Since September 2009, the Center for Devices and Radiological Health has been reviewing the operation of the 510(k) program and the way CDRH uses science in the decision making process. In August 2010, the 510(k) Working Group and the Task Force on the Utilization of Science in Regulatory Decision Making each released a preliminary report with a series of recommendations. Industry has provided mostly a positive response but with exceptions. The proposals are more benign than many had feared. No radical change to the current process appears likely. Some provisions, however, might not go into effect until the second independent review of the 510(K) program being conducted by the Institute of Medicine comes out in the summer of 2011.

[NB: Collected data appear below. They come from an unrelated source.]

(** The table at [root] of a process of [sz] bytes with the trapframe [tf]. *)
Record old_space (tf root sz : Z) m T : Prop := {
  os_rep : pt_rep m root T;
  os_size : 0 <= sz <= PGROUNDUP sz;
  os_top : PGROUNDUP sz <= TRAPFRAME;
  os_free : freeable m T (upages m T 0 (upages_of sz));
  os_fixed : fixed_only m T (PGROUNDUP sz);
  os_tf : tf ∉ pt_set T;
  os_tf_user : tf ∉ upages m T 0 (upages_of sz)
}.

(** What it owns. *)
Definition old_pages m T sz : gset Z := pt_set T ∪ list_to_set (upages m T 0 (upages_of sz)).

Lemma old_space_agree X tf root sz m m' T : old_space tf root sz m T -> agree_off X m m' -> old_pages m T sz ## X ->
  old_space tf root sz m' T /\ upages m' T 0 (upages_of sz) = upages m T 0 (upages_of sz) /\ forall p, p ∈ upages m T 0 (upages_of sz) -> ref m' p = ref m p.
Proof.
  intros [HT Hsz Htop Hfr Hfx Ht1 Ht2] Ha HX. unfold old_pages in HX. assert (HX1 : pt_set T ## X) by set_solver.
  assert (Hpte : forall va, pte_at m' T va = pte_at m T va) by (intros va; by eapply pte_at_agree).
  assert (Hus : upages m' T 0 (upages_of sz) = upages m T 0 (upages_of sz)) by (apply upages_ext; intros; apply Hpte).
  assert (Hr : forall p, p ∈ upages m T 0 (upages_of sz) -> ref m' p = ref m p) by (intros p Hp; destruct (Hfr p Hp) as ((? & _) & _); apply Ha; [done|set_solver]).
  split; [|done]. split; rewrite ?Hus; try done.
  - by eapply pt_rep_agree.
  - intros p Hp. rewrite Hr by done. by apply Hfr.
  - intros va Hva H1 H2. rewrite Hpte. by apply Hfx.
Qed.

(** None of it is free. *)
Lemma old_used tf root sz m T fl p : old_space tf root sz m T -> kmem_rep m fl -> p ∈ old_pages m T sz -> p ∉ fl.
Proof.
  intros [HT _ _ Hfr _ _ _] Hk. unfold old_pages. rewrite elem_of_union, elem_of_list_to_set. intros [Hp|Hp] Hin; pose proof (rep_refs _ _ Hk p Hin) as H0.
  - apply elem_of_pt_set in Hp as [π Hp]. rewrite (pt_ref _ _ _ HT _ _ Hp) in H0. lia.
  - destruct (Hfr p Hp) as (_ & _ & Hc). apply cnt_elem_of in Hp. lia.
Qed.
End Old.

(** * The commit *)
Section Commit.
Context `{KI : KernelImage} {F : Type} `{EF : ExecFiles F} `{ES : !ExecFilesSpec F}.
Implicit Types (s : ptab F) (m : mem) (f : F) (T : ptree) (fl : list Z) (us : list (Z * Z)).

(** The process that runs the new image. *)
Definition switched (root sz : Z) (name : list Z) (p : proc) : proc := with_sz sz (with_pagetable root (with_name name p)).

(** Its trapframe: where it starts, its stack, and the address of argv. *)
Definition start_regs (tf entry sp : Z) m m' : Prop :=
  field m' tf TF_EPC = entry /\ field m' tf TF_SP = sp /\ field m' tf TF_A1 = sp /\
  forall o, 0 <= o < PGSIZE -> o mod 8 = 0 -> o ∉ [TF_EPC; TF_SP; TF_A1] -> field m' tf o = field m tf o.

Lemma field_same m m' q o : same_page (ram m) (ram m') q -> 0 <= o < PGSIZE -> o mod 8 = 0 -> field m' q o = field m q o.
Proof using. intros Hs Ho H8. unfold field. apply load_le_ext. intros i Hi. replace (q + o + i) with (q + (o + i)) by lia. symmetry. apply Hs. unfold PGSIZE in *. zdiv. Qed.

Lemma last_elem_nonzero path last : 0 ∉ path -> 0 ∉ last -> 0 ∉ last_elem path last.
Proof using.
  revert last. induction path as [|c path IH]; intros last Hp Hl; [done|]. apply not_elem_of_cons in Hp as [_ Hp]. simpl. apply IH; [done|]. by case_decide.
Qed.

Lemma wpl_tf_store m f s tf o v L Q : page_ok tf -> 0 <= o -> o + 8 <= PGSIZE ->
  Q tt L (with_mf (set_ram (fun r => store_le r (tf + o) 8 v) m) f s) -> wpl (onmem (store64 (tf + o) v)) L (with_mf m f s) Q.
Proof using.
  intros Hok H0 H1 HQ. unfold onmem. wstep. pose proof (page_ok_whole _ Hok) as Hram. apply wpl_store64; [unfold ram_ok in *; lia|]. exact HQ.
Qed.

Lemma switch_steps i root sz n m f s : on_proc i (with_sz sz) (on_proc i (with_pagetable root) (on_proc i (with_name n) (with_mf m f s))) = with_mf m f (on_proc i (switched root sz n) s).
Proof using. unfold on_proc, set_procs, with_mf, switched. simpl. f_equal. by rewrite !list_alter_alter_eq. Qed.

(** The two pages of the stack. *)
Lemma stack_pages us (perms : list Z) g : us.*2 = perms ++ replicate 2 g ->
  exists p p', us !! length perms = Some (p, g) /\ us !! S (length perms) = Some (p', g) /\ length us = (length perms + 2)%nat /\ (<[length perms := (p, no_user g)]> us).*2 = perms ++ [no_user g; g].
Proof using.
  intros E. assert (Hl : length us = (length perms + 2)%nat) by (rewrite <- (length_fmap snd us), E, length_app; done).
  assert (Hk : forall k, (k < 2)%nat -> exists p, us !! (length perms + k)%nat = Some (p, g)).
  { intros k Hk. destruct (lookup_lt_is_Some_2 us (length perms + k)) as [[p g'] Hp]; [lia|]. exists p. assert (Hg : us.*2 !! (length perms + k)%nat = Some g') by by rewrite list_lookup_fmap, Hp.
    rewrite E, lookup_app_r in Hg by lia. apply lookup_replicate in Hg as [-> _]. done. }
  destruct (Hk 0%nat) as [p Hp]; [lia|]. destruct (Hk 1%nat) as [p' Hp']; [lia|]. rewrite Nat.add_0_r in Hp. rewrite Nat.add_1_r in Hp'. exists p, p'. split_and!; try done.
  rewrite list_fmap_insert, E, insert_app_r_alt, Nat.sub_diag by lia. done.
Qed.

Bottom line, FDA issued two comprehensive evaluations containing recommendations that address three key objectives of the agency’s public health mission as it relates to medical devices – foster device innovation, create a more predictable regulatory environment, and enhance device safety. The 510(k) medical device review program is intended to meet two important goals:

  • Making available to consumers devices that are safe and effective, and
  • Fostering innovation in the medical device industry.

In recent years, however, concerns have been raised both within and outside of FDA about whether the current 510(k) program optimally achieves these goals. Some have argued that the 510(k) process allows devices to enter the market without sufficient evidence of safety and effectiveness. Others have argued that a lack of predictability, consistency, and transparency in the process is hindering device development. Industry agrees that regulatory improvements can and should be made to increase efficiency, predictability and consistency of the 510(k) clearance process. However, we also hear that we are particularly concerned that a number of the proposals on the table may result in a slowdown in innovation, and fewer innovations for the patients who need them. The recommendations are not official guidance yet as they will be open to public comment, and there are in excess of 70 proposed changes that, taken together, could result in a significant disruption to a program that has served patients well for more than 30 years. Following the public comment period CDRH said it will announce which recommendations it will implement as well as the projected timelines for implementation.